WARNING: SUICIDAL THOUGHTS AND BEHAVIORS
Antidepressants increased the risk compared to placebo of suicidal thinking and behavior (suicidality) in children, adolescents, and young adults in short-term studies of Major Depressive Disorder (MDD) and other psychiatric disorders. Anyone considering the use of adjunctive ABILIFY or another antidepressant in a child, adolescent, or young adult must balance this risk with the clinical need. Short-term studies did not show an increased risk of suicidality in adults beyond age 24. Depression and certain other psychiatric disorders are themselves associated with increases in the risk of suicide. Patients of all ages who are started on antidepressant therapy should be monitored appropriately and observed closely for clinical worsening, suicidality, or unusual changes in behavior. Families and caregivers should be advised of the need for close observation and communication with the prescriber. ABILIFY is not approved for use in pediatric patients with depression.

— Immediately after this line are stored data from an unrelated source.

(* ===== verification/Boot.v ===== *)
(** * From the boot loader to the first program (src/kernel/src/main.rs,
      process.rs, paging.rs, mount.rs, input/ps2.rs)

    The boot of the kernel, composed of the components: memory, heap, interrupt
    controllers, timer, network, file systems, and the first process, read from
    the disk, loaded and scheduled.  The state it leaves satisfies the invariant
    of Safety.v, so every state that can follow does. *)

From S2P Require Import Prelude Abi RingBuffer Pipe FdTable Process Scheduler Path Perm TmpFs Bytes Block Utf8 UserMem.
From S2P Require Import FrameAlloc Memory Heap Paging Elf Spaces Build ExecStack Ps2 Tty DiskFs MkDiskImg Fat32 Mount Vfs Packets Net VirtioPci.
From S2P Require Import Kernel Dispatch Steps Safety Switch Platform.
Import Abi Block Bytes Spaces Kernel Dispatch Safety.

Module Boot.

(** ** The first address space *)

(** The address space that [Process::new] builds; the second argument is the
    active one. *)
Class FirstSpace (V : Type) : Type := {
  first_space : V -> Z -> Elf.ElfInfo -> list Z -> outcome (result Z string * V)
}.

#[export] Instance phys_first {A} `{Memory.FrameSource A} : FirstSpace (Paging.Phys A) := {
  first_space s cr3 info data := Build.new_space cr3 info data s
}.

#[export] Instance ideal_first : FirstSpace Ideal := { first_space i cr3 info data := sp_build i cr3 info data }.

(** [expect]. *)
Definition expect {T E} (r : result T E) : outcome T := match r with Ok v => Done v | Err _ => Panicked end.

Section Boot.
Context {D : Type} {BD : BlockDevice D}.
Context (to_lowercase : string -> string).
Context {V : Type} {SP : Spaces V} {FV : FirstSpace V}.
Context {C : Type} {PC : Platform.Ports C}.
Context (selectors : Platform.Segments.Selectors).

Notation Kernel := (Kernel.Kernel (D := D) (V := V) (N := Net.VirtioNet)).

(** ** Devices *)

Definition PS2_DATA_PORT : Z := 0x60.
Definition PS2_STATUS_PORT : Z := 0x64.

(** [ps2::init]. *)
Definition ps2_init (c : C) : outcome C :=
  let c := Platform.outb PS2_STATUS_PORT 0xAD c in
  let c := Platform.Pic.io_wait c in
  let (_, c) := Platform.inb PS2_DATA_PORT c in
  let c := Platform.outb PS2_STATUS_PORT 0xAE c in
  let c := Platform.Pic.io_wait c in
  Platform.Pic.unmask_irq 1 c.

(** ** Files *)

(** [init_mount_table], [mount_tmpfs_at_tmp] and [mount_disk_at_mnt]; a file
    system that cannot be mounted is left out. *)
Definition mount_all (disk : D) : outcome (Vfs.Vfs D) :=
  let (_, table) := Mount.mount_tmpfs Mount.new "/tmp" in
  let! (_, table) := Mount.mount_disk table disk "/mnt" in
  Done (Vfs.mkVfs (Some table) (Some TmpFs.new) ∅ ∅ ∅ ∅).

(** The program that [init_scheduler_and_start] loads. *)
Definition init_path (v : Vfs.Vfs D) : outcome string :=
  let! r := Vfs.stat_path to_lowercase v "/mnt/bin/init" in
  match r with
  | Ok _ => Done "/mnt/bin/init"
  | Err _ =>
      let! r := Vfs.stat_path to_lowercase v "/init" in
      match r with Ok _ => Done "/init" | Err _ => Panicked end
  end.

Definition init_data (v : Vfs.Vfs D) : outcome (list Z) :=
  let! path := init_path v in
  let! r := Vfs.read_file_to_vec to_lowercase v path in
  expect r.

(** ** The first process *)

Definition default_environ : gmap string string :=
  <["HOME" := "/root"]> (<["USER" := "root"]> (<["PATH" := "/mnt/bin:/bin"]> ∅)).

(** [Process::new], with the allocator of process ids. *)
Definition process_new (info : Elf.ElfInfo) (data : list Z) (next_pid cr3 : Z) (v : V) : outcome (result Process.Process string * V) :=
  let (pid, _) := Pid.allocate next_pid in
  let! (r, v) := first_space v cr3 info data in
  match r with
  | Err e => Done (Err e, v)
  | Ok page_table_phys =>
      let context := Process.new_user (Elf.entry_point info) USER_STACK_TOP (Platform.Segments.user_code selectors)
                       (Platform.Segments.user_data selectors) in
      let! heap_start := Elf.calculate_heap_start info in
      let! heap := Process.HeapInfo_new heap_start in
      Done (Ok (Process.mkProcess pid pid None Process.Ready Process.NotWaiting 0 0 (Elf.entry_point info) USER_STACK_TOP
                  Paging.KERNEL_STACK_TOP page_table_phys context FdTable.new 0 "/" "/mnt/bin:/bin" default_environ heap []
                  0x7FFF00000000 []), v)
  end.

(** The static variables of the kernel before the scheduler runs. *)
Definition initial_kernel (s : Scheduler.Scheduler) (files : Vfs.Vfs D) (v : V) (cr3 : Z) (n : Net.Net) : Kernel :=
  mkKernel s PipePool.new files v cr3
    (mkConsole Tty.new (RingBuffer.new Ps2.SCANCODE_BUFFER_SIZE) Ps2.new_keyboard [] []) 2 false 0 0 (0, 0) 0 n None.
(** A loop that stores [f i] at every index [i] of a fresh slice. *)
Lemma for_range_fill {A} (f : nat → A) (n : nat) (d : A) :
  for_range (λ i l, <[i := f i]> l) n (replicate n d) = f <$> seq 0 n.
Proof.
  unfold for_range.
  pose (P := λ (k : nat) (l : list A), k ≤ n → l = (f <$> seq 0 k) ++ replicate (n - k) d).
  enough (P n (for_while (λ _, true) (λ i l, <[i := f i]> l) n (replicate n d))) as H.
  { rewrite H by lia. by rewrite Nat.sub_diag, app_nil_r. }
  apply for_while_ind; unfold P.
  - intros _. by rewrite Nat.sub_0_r.
  - intros j t Hj Ht _ _. rewrite Ht by lia.
    replace (n - j) with (Datatypes.S (n - Datatypes.S j)) by lia.
    rewrite seq_S, fmap_app. simpl.
    rewrite <- (Nat.add_0_r j) at 1.
    replace j with (length (f <$> seq 0 j)) at 1 by (by rewrite length_fmap, length_seq).
    rewrite insert_app_r. simpl. by rewrite <- app_assoc.
  - intros j t _ _ Hf. discriminate Hf.
Qed.

(** ** Bytes and their bits *)

Module uint8_facts.

Lemma to_N_lt (a : byte) : (Byte.to_N a < 256)%N.
Proof. pose proof (Byte.to_N_bounded a). lia. Qed.

Lemma to_N_of_N (n : N) : Byte.to_N (uint8.of_N n) = (n mod 256)%N.
Proof.
  unfold uint8.of_N. destruct (Byte.of_N (n mod 256)) as [b|] eqn:Hb.
  - by apply Byte.to_of_N.
  - apply Byte.of_N_None_iff in Hb.
    pose proof (N.mod_upper_bound n 256%N). lia.
Qed.

Lemma to_N_inj (a b : byte) : Byte.to_N a = Byte.to_N b → a = b.
Proof.
  intros H. pose proof (Byte.of_to_N a) as Ha. rewrite H, Byte.of_to_N in Ha.
  congruence.
Qed.

Lemma testbit_high (a : byte) (j : nat) : 8 ≤ j → uint8.testbit a j = false.
Proof.
  intros Hj. unfold uint8.testbit.
  destruct (N.eq_dec (Byte.to_N a) 0%N) as [->|Hne]; [apply N.bits_0|].
  apply N.bits_above_log2. apply N.log2_lt_pow2; [lia|].
  pose proof (to_N_lt a).
  apply N.lt_le_trans with (2 ^ 8)%N; [done|].
  apply N.pow_le_mono_r; lia.
Qed.

Lemma testbit_of_N (n : N) (j : nat) :
  uint8.testbit (uint8.of_N n) j = (j <? 8) && N.testbit n (N.of_nat j).
Proof.
  unfold uint8.testbit. rewrite to_N_of_N. change 256%N with (2 ^ 8)%N.
  destruct (j <? 8) eqn:Hj; simpl.
  - apply Nat.ltb_lt in Hj. apply N.mod_pow2_bits_low. lia.
  - apply Nat.ltb_ge in Hj. apply N.mod_pow2_bits_high. lia.
Qed.

Lemma byte_ext (a b : byte) :
  (∀ j, j < 8 → uint8.testbit a j = uint8.testbit b j) → a = b.
Proof.
  intros H. apply to_N_inj, N.bits_inj. intros k.
  destruct (decide (N.to_nat k < 8)) as [Hk|Hk].
  - specialize (H (N.to_nat k) Hk). unfold uint8.testbit in H.
    by rewrite N2Nat.id in H.
  - pose proof (testbit_high a (N.to_nat k)) as Ha.
    pose proof (testbit_high b (N.to_nat k)) as Hb.
    unfold uint8.testbit in Ha, Hb. rewrite N2Nat.id in Ha, Hb.
    rewrite Ha, Hb by lia. done.
Qed.

Lemma testbit_and (a b : byte) (j : nat) :
  uint8.testbit (uint8.and a b) j = uint8.testbit a j && uint8.testbit b j.
Proof.
  unfold uint8.and. rewrite testbit_of_N, N.land_spec.
  destruct (j <? 8) eqn:Hj; simpl; [done|].
  apply Nat.ltb_ge in Hj. by rewrite (testbit_high a j Hj).
Qed.
(** * v-pipe-scout: mutation codec, coverage aggregation, signature matrix
    and deconvolution task, as a shallow embedding of the Python sources.

    Python strings are modelled as Stdlib [string] over ASCII; Python ints
    as [Z] (positions) or [nat] (counts returned by the count service). *)

From Stdlib Require Import String Ascii List Bool ZArith Lia QArith Sorted.
From stdpp Require Import base gmap strings.
Import ListNotations.
Open Scope string_scope.
(* stdpp makes [String.append] opaque to [simpl]; the proofs below compute
   with it. *)
#[local] Arguments String.append : simpl nomatch.

(* ------------------------------------------------------------------ *)
(** ** Python string helpers *)

Module Py.

(** [c in s] for a one-character needle. *)
Fixpoint contains (c : ascii) (s : string) : bool :=
  match s with
  | EmptyString => false
  | String c' s' => if Ascii.eqb c c' then true else contains c s'
  end.

(** [all(c == x for c in s)] *)
Fixpoint all_eq (x : ascii) (s : string) : bool :=
  match s with
  | EmptyString => true
  | String c s' => Ascii.eqb c x && all_eq x s'
  end.

(** [s.split(c)]: Python keeps empty pieces. *)
Fixpoint split (c : ascii) (s : string) : list string :=
  match s with
  | EmptyString => [EmptyString]
  | String c' s' =>
      if Ascii.eqb c c' then EmptyString :: split c s'
      else match split c s' with
           | [] => [String c' EmptyString]
           | p :: ps => String c' p :: ps
           end
  end.

(** [s[i]] for [0 <= i < len(s)]: a one-character string. *)
Definition index (s : string) (i : nat) : string := substring i 1 s.

(** Decimal digits, as produced by [str(int)]. *)
Definition digit (d : nat) : ascii := ascii_of_nat (48 + d).

Fixpoint str_nat_aux (fuel n : nat) : string :=
  match fuel with
  | O => EmptyString
  | S f =>
      if Nat.ltb n 10 then String (digit n) EmptyString
      else str_nat_aux f (n / 10) ++ String (digit (n mod 10)) EmptyString
  end.

Definition str_nat (n : nat) : string := str_nat_aux (S n) n.

(** [str(z)] for a Python int. *)
Definition str_Z (z : Z) : string :=
  if Z.ltb z 0 then "-" ++ str_nat (Z.to_nat (- z))
  else str_nat (Z.to_nat z).

(** [s.upper()] on ASCII. *)
Definition upper_char (c : ascii) : ascii :=
  let n := nat_of_ascii c in
  if Nat.leb 97 n && Nat.leb n 122 then ascii_of_nat (n - 32) else c.

Fixpoint upper (s : string) : string :=
  match s with
  | EmptyString => EmptyString
  | String c s' => String (upper_char c) (upper s')
  end.

Definition is_digit (c : ascii) : bool :=
  let n := nat_of_ascii c in Nat.leb 48 n && Nat.leb n 57.

(** [int(s)] on a string of ASCII digits. *)
Fixpoint int_of_digits_acc (acc : nat) (s : string) : nat :=
  match s with
  | EmptyString => acc
  | String c s' => int_of_digits_acc (10 * acc + (nat_of_ascii c - 48)) s'
  end.

Definition int_of_digits (s : string) : nat := int_of_digits_acc 0 s.

(** CPython's limit on the digits of a decimal [int] conversion
    ([sys.get_int_max_str_digits()], 4300 by default since 3.11 and the
    3.7-3.10 security releases); leading zeros count. *)
Definition int_max_str_digits : nat := 4300.

(** [int(s)] on a string of ASCII digits: [None] is the [ValueError]
    "Exceeds the limit (4300 digits) for integer string conversion". *)
Definition py_int (s : string) : option nat :=
  if Nat.ltb int_max_str_digits (String.length s) then None
  else Some (int_of_digits s).

(** Every character is an ASCII digit. *)
Fixpoint digits_only (s : string) : bool :=
  match s with
  | EmptyString => true
  | String c s' => is_digit c && digits_only s'
  end.

End Py.

(* ------------------------------------------------------------------ *)
(** ** [VariantDefinition.format_mutation] (src/api/signatures.py) *)

Module Signatures.

Definition dash : ascii := "-".
Definition gt : ascii := ">".

(** [f"{ref}{position}{alt}"] *)
Definition code (ref : string) (position : Z) (alt : string) : string :=
  ref ++ Py.str_Z position ++ alt.

Definition format_mutation (position : Z) (change : string) : list string :=
  if Py.all_eq dash change then
    (* handle deletion: ref = "", alt = "-" once per character *)
    map (fun _ => code "" position "-") (seq 0 (String.length change))
  else if Py.contains gt change then
    match Py.split gt change with
    | [ref; alt] =>
        if Nat.ltb 1 (String.length ref) && Nat.ltb 1 (String.length alt)
           && Nat.eqb (String.length ref) (String.length alt) then
          flat_map
            (fun i => if Nat.ltb i (String.length alt)
                      then [code (Py.index ref i) (position + Z.of_nat i)
                                 (Py.index alt i)]
                      else [])
            (seq 0 (String.length ref))
        else if negb (Nat.eqb (String.length ref) (String.length alt)) then
          [] (* complex mutation: skipped with a warning *)
        else if negb (String.eqb ref "") && negb (String.eqb alt "") then
          [code ref position alt]
        else []
    | _ => [] (* not exactly one '>': warning *)
    end
  else [].

(** A run of [n] deletion markers. *)
Fixpoint dashes (n : nat) : string :=
  match n with
  | O => EmptyString
  | S k => String dash (dashes k)
  end.

End Signatures.

(* ------------------------------------------------------------------ *)
(** ** [Mutation.validate_mutation_string] (src/api/signatures.py) *)

Module Mutation.

(** The parsed [mutation_data] dictionary. *)
Record mutation_data := mk_mutation_data {
  md_position : Z;
  md_ref : string;
  md_alt : string
}.

(** [(is_valid, error_message, mutation_data)] *)
Inductive validation :=
| Valid (d : mutation_data)
| Invalid (error_message : string).

Definition ref_chars : string := "ACGTN".
Definition alt_chars : string := "ACGTN-".
Definition newline : ascii := ascii_of_nat 10.

(** [\d+] (ASCII digits), greedy. *)
Fixpoint span_digits (s : string) : string * string :=
  match s with
  | EmptyString => (EmptyString, EmptyString)
  | String c s' =>
      if Py.is_digit c then
        let (d, r) := span_digits s' in (String c d, r)
      else (EmptyString, s)
  end.

(** [re.match(r"^([ACGTN]?)(\d+)([ACGTN-])$", s)], returning the three
    groups.  The optional group is greedy, and no backtracking can help
    since a letter is never a digit and a digit is never an ALT symbol.
    Python's [$] also matches just before a final newline. *)
Definition split_ref (s : string) : string * string :=
  match s with
  | String c s' =>
      if Py.contains c ref_chars then (String c EmptyString, s')
      else (EmptyString, s)
  | EmptyString => (EmptyString, EmptyString)
  end.

(** [([ACGTN-])$] *)
Definition match_alt (rest : string) : option string :=
  match rest with
  | String a tail =>
      if Py.contains a alt_chars
         && (String.eqb tail "" || String.eqb tail (String newline ""))
      then Some (String a EmptyString)
      else None
  | EmptyString => None
  end.

Definition regex_match (s : string) : option (string * string * string) :=
  let '(ref, rest) := split_ref s in
  let '(pos, rest') := span_digits rest in
  if String.eqb pos "" then None
  else match match_alt rest' with
       | Some alt => Some (ref, pos, alt)
       | None => None
       end.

Contraindication – Known hypersensitivity reaction to ABILIFY. Reactions have ranged from pruritus/urticaria to anaphylaxis.
Cerebrovascular Adverse Events, Including Stroke – Increased incidence of cerebrovascular adverse events (e.g., stroke, transient ischemic attack), including fatalities, have been reported in clinical trials of elderly patients with dementia-related psychosis treated with ABILIFY.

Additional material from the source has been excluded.